Erco Tear Drop Turret

Illustrations and performance details of the Erco 250TH Tear Drop Turrets mounted in the PB4Y-2 Privateer from Aircrewman’s Gunnery Manual, Aviation Training Division, Office of the Chief of Naval Operations, U.S. Navy, 1944.

Erco Tear Drop Gun Turret - Erco 250th - U.S. Navy Consolidated PB4Y-2 Privateer

ERCO 250TH-1 AND 2

The Erco 250TH Turrets have the approximate shape of a tear drop. They are installed in the waist positions on either side of the PB4Y-2 airplane—the Erco 250TH-1 on the starboard side and the Erco 250TH-2 on the port side. With their wide cone of fire they protect the plane from beam or belly attacks, besides offering a considerable area of protection from above. In operation they are somewhat similar to a ball type turret inasmuch as the gunner moves with his guns and sight in the direction he moves his control handles.

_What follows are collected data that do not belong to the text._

Lemma command_pulses_value (ctrl gl p3 p2 p1 p0 : byte) :
  command_pulses (payload ctrl gl p3 p2 p1 p0) =
  if byte_val gl =? 255 then 4294967295 else big_endian32 p3 p2 p1 p0.
Proof.
  unfold command_pulses, command_gotolimit, payload, cmd, big_endian32, u32.
  cbn [nth].
  pose proof (byte_val_range p3). pose proof (byte_val_range p2).
  pose proof (byte_val_range p1). pose proof (byte_val_range p0).
  destruct (byte_val gl =? 255); [reflexivity|].
  rewrite !Z.shiftl_mul_pow2 by lia.
  change (2 ^ 8) with 256. change (2 ^ 16) with 65536.
  change (2 ^ 24) with 16777216. change (2 ^ 32) with 4294967296.
  repeat match goal with
         | |- context [?a mod 4294967296] =>
             rewrite (Z.mod_small a 4294967296) by lia
         end.
  lia.
Qed.

(** ** Shape of one cycle *)

Lemma trace_cycle_end (s : State) :
  trace (set_checkremoteused false (set_gotcommand false
           (set_limithit false s))) = trace s.
Proof. reflexivity. Qed.

Lemma cycle_command (isr : option (State -> State)) (s s' : State)
    (command : list byte) :
  receive s = (command, s') ->
  checkremoteused s' = false -> gotcommand s' = true ->
  cycle isr s =
  set_checkremoteused false (set_gotcommand false (set_limithit false
    (execute isr command s'))).
Proof. intros E Hc Hg. unfold cycle. now rewrite E, Hc, Hg. Qed.

Lemma cycle_joystick (isr : option (State -> State)) (s s' : State)
    (command : list byte) :
  receive s = (command, s') ->
  checkremoteused s' = false -> gotcommand s' = false ->
  cycle isr s =
  set_checkremoteused false (set_gotcommand false (set_limithit false
    (joystick isr s'))).
Proof. intros E Hc Hg. unfold cycle. now rewrite E, Hc, Hg. Qed.

Lemma cycle_query (isr : option (State -> State)) (s s' : State)
    (command : list byte) :
  receive s = (command, s') ->
  checkremoteused s' = true -> gotcommand s' = false ->
  cycle isr s =
  set_checkremoteused false (set_gotcommand false (set_limithit false
    (joystick isr (remote_reply s')))).
Proof.
  intros E Hc Hg. unfold cycle. rewrite E, Hc.
  replace (gotcommand (remote_reply s')) with false; reflexivity || auto.
Qed.

(** ** Executing a decoded command *)

Lemma execute_quiet (command : list byte) (s : State) :
  quiet s -> keeppulsing s = true -> limithit s = false ->
  0 <= command_xyorz command <= 2 ->
  trace (execute (Some limit) command s) =
  trace s ++
  DigitalWrite dirpluspin (Z.testbit (cmd command 0) 5)
  :: pulse_train (Z.to_nat (command_pulses command))
       (axis_pin (command_xyorz command))
  ++ [SerialWrite [startbyte; xf0; x00; endbyte]].
Proof.
  intros Q Hk Hl Ha. unfold execute. rewrite command_posorneg_bit.
  generalize (command_pulses command) as pulses.
  generalize (command_gotolimit command) as gotolimit.
  generalize (Z.testbit (cmd command 0) 5) as negative.
  intros negative gotolimit pulses.
  assert (Hax : command_xyorz command = 0 \/ command_xyorz command = 1 \/
                command_xyorz command = 2) by lia.
  destruct s; unfold quiet in Q; simpl in Q, Hk, Hl; subst.
  destruct Hax as [E|[E|E]]; rewrite E; destruct negative;
    cbn -[pulse pulse_train Z.to_nat limit];
    match goal with
    | |- context [pulse (Some limit) ?p ?pin ?x] =>
        destruct (pulse_quiet limit p pin x Q eq_refl) as (r & Qr & Er);
        rewrite Er
    end;
    cbn -[pulse_train Z.to_nat]; rewrite <- !app_assoc; reflexivity.
Qed.

Lemma execute_no_axis (isr : option (State -> State)) (command : list byte)
    (s : State) :
  command_xyorz command = 3 ->
  execute isr command s =
  Serial_write
    [startbyte; if limithit s && negb (command_gotolimit command)
                then x0f else xf0; x00; endbyte]
    (digitalWrite dirpluspin (Z.testbit (cmd command 0) 5)
       (set_xyorz 3 (set_posorneg (command_posorneg command) s))).
Proof.
  intros E. unfold execute. rewrite E, command_posorneg_bit.
  destruct (Z.testbit (cmd command 0) 5); destruct s; reflexivity.
Qed.

Lemma write_commutes_xyorz (axis pin : Z) (level : bool) (s : State) :
  set_xyorz axis (digitalWrite pin level s) =
  digitalWrite pin level (set_xyorz axis s).
Proof. destruct s; reflexivity. Qed.

(** What the handler and the burst leave alone is, after a command, as the
    two assignments of the command branch left it. *)
Lemma execute_spares {A : Type} (f : State -> A) (command : list byte)
    (s : State) :
  spared f -> (forall frame x, f (Serial_write frame x) = f x) ->
  f (execute (Some limit) command s) =
  f (set_xyorz (command_xyorz command)
       (set_posorneg (command_posorneg command) s)).
Proof.
  intros Hf Hw. unfold execute. rewrite Hw.
  assert (Hdir : forall level x,
             f (set_xyorz (command_xyorz command)
                  (digitalWrite dirpluspin level x)) =
             f (set_xyorz (command_xyorz command) x)).
  { intros level x. rewrite write_commutes_xyorz.
    destruct Hf as (_ & _ & _ & _ & H5). apply H5. }
  unfold directionpositive, directionnegative.
  repeat match goal with
         | |- context [if ?c then _ else _] => destruct c
         end;
    rewrite ?(spared_burst f Hf), ?Hdir; reflexivity.
Qed.

Lemma gotolimit_all_ones (ctrl gl p3 p2 p1 p0 : byte) :
  command_gotolimit (payload ctrl gl p3 p2 p1 p0) = Byte.eqb gl xff.
Proof. unfold command_gotolimit, payload, cmd. destruct gl; reflexivity. Qed.

Lemma receive_command (ctrl gl p3 p2 p1 p0 : byte) (later : list byte)
    (s : State) :
  gotcommand s = false -> checkremoteused s = false ->
  rx s = command_frame ctrl gl p3 p2 p1 p0 ++ later ->
  Z.testbit (byte_val ctrl) 0 = false ->
  receive s =
  (payload ctrl gl p3 p2 p1 p0, set_gotcommand true (set_rx later s)).
Proof.
  intros Hg Hc Hrx Hq.
  rewrite (receive_frame ctrl gl p3 p2 p1 p0 later s Hg Hc Hrx).
  now rewrite Hq.
Qed.

Lemma loop_command (ctrl gl p3 p2 p1 p0 : byte) (later : list byte)
    (s : State) :
  gotcommand s = false -> checkremoteused s = false ->
  rx s = command_frame ctrl gl p3 p2 p1 p0 ++ later ->
  Z.testbit (byte_val ctrl) 0 = false ->
  loop s =
  set_checkremoteused false (set_gotcommand false (set_limithit false
    (execute (Some limit) (payload ctrl gl p3 p2 p1 p0)
       (set_gotcommand true (set_rx later s))))).
Proof.
  intros Hg Hc Hrx Hq. unfold loop.
  apply cycle_command; [|exact Hc|reflexivity].
  now apply receive_command.
Qed.

Lemma command_xyorz_range (command : list byte) :
  0 <= command_xyorz command <= 3.
Proof.
  rewrite command_xyorz_bits.
  destruct (Z.testbit _ 7), (Z.testbit _ 6); simpl; lia.
Qed.

Lemma loop_command_quiet (ctrl gl p3 p2 p1 p0 : byte) (later : list byte)
    (s : State) :
  gotcommand s = false -> checkremoteused s = false ->
  rx s = command_frame ctrl gl p3 p2 p1 p0 ++ later ->
  Z.testbit (byte_val ctrl) 0 = false ->
  quiet s -> keeppulsing s = true -> limithit s = false ->
  command_xyorz (payload ctrl gl p3 p2 p1 p0) <= 2 ->
  trace (loop s) =
  trace s ++
  DigitalWrite dirpluspin (Z.testbit (byte_val ctrl) 5)
  :: pulse_train (Z.to_nat (command_pulses (payload ctrl gl p3 p2 p1 p0)))
       (axis_pin (command_xyorz (payload ctrl gl p3 p2 p1 p0)))
  ++ [SerialWrite [startbyte; xf0; x00; endbyte]].
Proof.
  intros Hg Hc Hrx Hq Q Hk Hl Ha.
  rewrite (loop_command ctrl gl p3 p2 p1 p0 later s) by assumption.
  cbn [trace set_checkremoteused set_gotcommand set_limithit].
  pose proof (command_xyorz_range (payload ctrl gl p3 p2 p1 p0)).
  rewrite execute_quiet; try assumption; [reflexivity|lia].
Qed.

Lemma command_pulses_all_ones (ctrl gl p3 p2 p1 p0 : byte) :
  command_pulses (payload ctrl gl p3 p2 p1 p0) =
  if Byte.eqb gl xff then 4294967295 else big_endian32 p3 p2 p1 p0.
Proof.
  rewrite command_pulses_value.
  now rewrite <- (gotolimit_all_ones ctrl gl p3 p2 p1 p0).
Qed.

(** C1, as amended: for every 8-byte frame with START and END in place and
    the query bit clear, the decoder marks a command pending and keeps the
    payload; the command's axis is ctrl bits 7-6, its direction ctrl bit 5,
    its go-to-limit flag tells whether the gotoLimit byte is all-ones, and
    its pulse count is the big-endian value of p3..p0 when go-to-limit is
    off and 2^32 - 1 when it is on.  The cycle leaves axis and direction in
    [xyorz] and [posorneg], and with the limit line quiet it writes the
    direction, that many pulses on the axis output, and the success
    frame. *)
Theorem command_round_trip (ctrl gl p3 p2 p1 p0 : byte) (later : list byte)
    (s : State) :
  gotcommand s = false -> checkremoteused s = false ->
  rx s = command_frame ctrl gl p3 p2 p1 p0 ++ later ->
  Z.testbit (byte_val ctrl) 0 = false ->
  receive s =
    (payload ctrl gl p3 p2 p1 p0, set_gotcommand true (set_rx later s)) /\
  command_xyorz (payload ctrl gl p3 p2 p1 p0) =
    2 * Z.b2z (Z.testbit (byte_val ctrl) 7)
    + Z.b2z (Z.testbit (byte_val ctrl) 6) /\
  command_posorneg (payload ctrl gl p3 p2 p1 p0) =
    Z.b2z (Z.testbit (byte_val ctrl) 5) /\
  command_gotolimit (payload ctrl gl p3 p2 p1 p0) = Byte.eqb gl xff /\
  command_pulses (payload ctrl gl p3 p2 p1 p0) =
    (if Byte.eqb gl xff then 4294967295 else big_endian32 p3 p2 p1 p0) /\
  xyorz (loop s) = command_xyorz (payload ctrl gl p3 p2 p1 p0) /\
  posorneg (loop s) = command_posorneg (payload ctrl gl p3 p2 p1 p0) /\
  (quiet s -> keeppulsing s = true -> limithit s = false ->
   command_xyorz (payload ctrl gl p3 p2 p1 p0) <= 2 ->
   trace (loop s) =
   trace s ++
   DigitalWrite dirpluspin (Z.testbit (byte_val ctrl) 5)
   :: pulse_train
        (Z.to_nat
           (if Byte.eqb gl xff then 4294967295
            else big_endian32 p3 p2 p1 p0))
        (axis_pin (command_xyorz (payload ctrl gl p3 p2 p1 p0)))
   ++ [SerialWrite [startbyte; xf0; x00; endbyte]]).
Proof.
  intros Hg Hc Hrx Hq.
  split; [now apply receive_command|].
  split; [apply command_xyorz_bits|].
  split; [apply command_posorneg_bit|].
  split; [apply gotolimit_all_ones|].
  split; [apply command_pulses_all_ones|].
  split; [|split].
  - rewrite (loop_command ctrl gl p3 p2 p1 p0 later s) by assumption.
    cbn [xyorz set_checkremoteused set_gotcommand set_limithit].
    rewrite (execute_spares xyorz) by (spared_tac || reflexivity).
    reflexivity.
  - rewrite (loop_command ctrl gl p3 p2 p1 p0 later s) by assumption.
    cbn [posorneg set_checkremoteused set_gotcommand set_limithit].
    rewrite (execute_spares posorneg) by (spared_tac || reflexivity).
    reflexivity.
  - intros Q Hk Hl Ha. rewrite <- command_pulses_all_ones with (ctrl := ctrl).
    now apply loop_command_quiet with (later := later).
Qed.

Erco Teardrop Gun Turrets Navy Consolidated PB4Y-2 Privateer

Facts and Figures

POWER: The Erco Tear Drop operates hydraulically on pressure built up by a hydraulic pump driven by a constant speed electric motor.

SIGHT: Its sight is a standard Navy Mk 9 reflector sight fully described in the introduction to this section.

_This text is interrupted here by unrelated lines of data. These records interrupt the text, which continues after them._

(** A basic group of two. *)
Definition basic_group_script : list value :=
  [reply "r0" [("@type", VStr "chat"); ("id", VInt 6);
               ("type", VDict [("@type", VStr "chatTypeBasicGroup");
                               ("basic_group_id", VInt 88)])];
   reply "r1" [("@type", VStr "basicGroupFullInfo");
               ("members", VList [member 1; member 2])];
   reply "r2" (user 1); reply "r3" (user 2)].

(** * The rest of the client *)

(** ** Construction and bootstrap *)

(** The attributes of [self] that only the constructor and the bootstrap
    read.  ([library_path] and [tdlib_log_level] go to [TDJson] and are
    not kept.)  [proxy] is [None] or a dict. *)
Record session : Type := {
  api_id : Z;
  api_hash : string;
  _database_encryption_key : string;
  files_directory : string;
  use_test_data_center : bool;
  use_message_database : bool;
  proxy : value;
  device_model : string;
  application_version : string;
  system_version : string;
  system_language_code : string
}.

(** [os.path.join] of [posixpath]: a component that starts with the
    separator restarts the path; otherwise it is appended, after a
    separator unless the path so far is empty or ends with one. *)
Definition starts_with_sep (s : string) : bool :=
  match s with
  | String c _ => Ascii.eqb c "/"
  | EmptyString => false
  end.

Fixpoint ends_with_sep (s : string) : bool :=
  match s with
  | EmptyString => false
  | String c EmptyString => Ascii.eqb c "/"
  | String _ rest => ends_with_sep rest
  end.

Definition join_component (path b : string) : string :=
  if starts_with_sep b then b
  else if (path =? "")%string || ends_with_sep path then (path ++ b)%string
  else (path ++ "/" ++ b)%string.

Definition os_path_join (a : string) (p : list string) : string :=
  fold_left join_component p a.

(** The ['parameters'] object of the first bootstrap call. *)
Definition tdlib_parameters (self : client) (s : session) : value :=
  VDict [("use_test_dc", VBool (use_test_data_center s));
         ("api_id", VInt (api_id s));
         ("api_hash", VStr (api_hash s));
         ("device_model", VStr (device_model s));
         ("system_version", VStr (system_version s));
         ("application_version", VStr (application_version s));
         ("system_language_code", VStr (system_language_code s));
         ("use_message_database", VBool (use_message_database s));
         ("database_directory",
          VStr (os_path_join (files_directory s) [phone self; "database"%string]));
         ("files_directory",
          VStr (os_path_join (files_directory s) [phone self; "files"%string]))].

Section Bootstrap.

Variable E : environment.

(** SOCKS5 proxy only. *)
Definition _set_proxy (polls : nat) (self : client) (host port : value)
    : M unit :=
  let proxy_type := VDict [("@type", VStr "proxyTypeSocks5")] in
  call_method E polls self "addProxy" (Some 5%Q)
    [("server", host); ("port", port); ("enable", VBool true);
     ("type", proxy_type)] ;;;
  ret tt.

Definition _init (polls : nat) (self : client) (s : session) : M unit :=
  call_method E polls self "updateAuthorizationState" (Some 5%Q)
    [("@type", VStr "setTdlibParameters");
     ("parameters", tdlib_parameters self s)] ;;;
  call_method E polls self "updateAuthorizationState" (Some 5%Q)
    [("@type", VStr "checkDatabaseEncryptionKey");
     ("encryption_key", VStr (_database_encryption_key s))] ;;;
  if truthy (proxy s) then
    host <- lift (getitem (proxy s) "host") ;;
    port <- lift (getitem (proxy s) "port") ;;
    _set_proxy polls self host port
  else ret tt.

(** ** Remaining methods *)

Definition auth_request (polls : nat) (self : client) : M unit :=
  log INFO (Fmt "Sending code request for phone number (%s)"
                [VStr (phone self)]) ;;;
  response <- call_method E polls self "setAuthenticationPhoneNumber" None
                [("phone_number", VStr (phone self));
                 ("allow_flash_call", VBool false);
                 ("is_current_phone_number", VBool true)] ;;
  log INFO (Fmt "Sending code response: %s" [response]).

ELEVATION: Both turrets can raise their guns 55° above horizontal in elevation and depress them 95° below horizontal.

AZIMUTH: In azimuth, the Erco Tear Drop turret allows the guns a movement of 135°, 55° towards the bow from the beam and 80° towards the tail of the airplane from the beam.

ARMOR: The armor plate in the turret protects the gunner from fire in any direction he turns his guns. It consists of three groups: (1) 1 1/2″ thick bullet-proof glass in front of his face, (2) 5/16″ armor plate in front of his body, and (3) 5/16″ armor plate under his feet.

STOWING: The stowing position is 0° elevation with guns pointed in the extreme aft position in azimuth (80° aft of the beam).


Related posts:

4 comments to Erco Tear Drop Turret

  • Pat Flannery

    That was a interesting article; i always suspected they worked like that, but wasn’t sure.

  • Fatso

    [ Great articles & a nice site ]

  • john preston

    I was a combat aircewman (radioman/gunner)flying privateers out of iwo jima during WW2. I manned the fwd top deck martin turret. We almost sawed a small freighter in half in sagami bay with the waist ercos converging below the plane as we made a bombing run at low altitude. both bombs straddled but we left it sinking due to the waist turrets. ref. vpb-116 action report 69

  • 50cal

    I shed a tear in meemory of the teardrop turret. 🙂

    Seriously, thanks for posting. I love the shape of that gunners pod.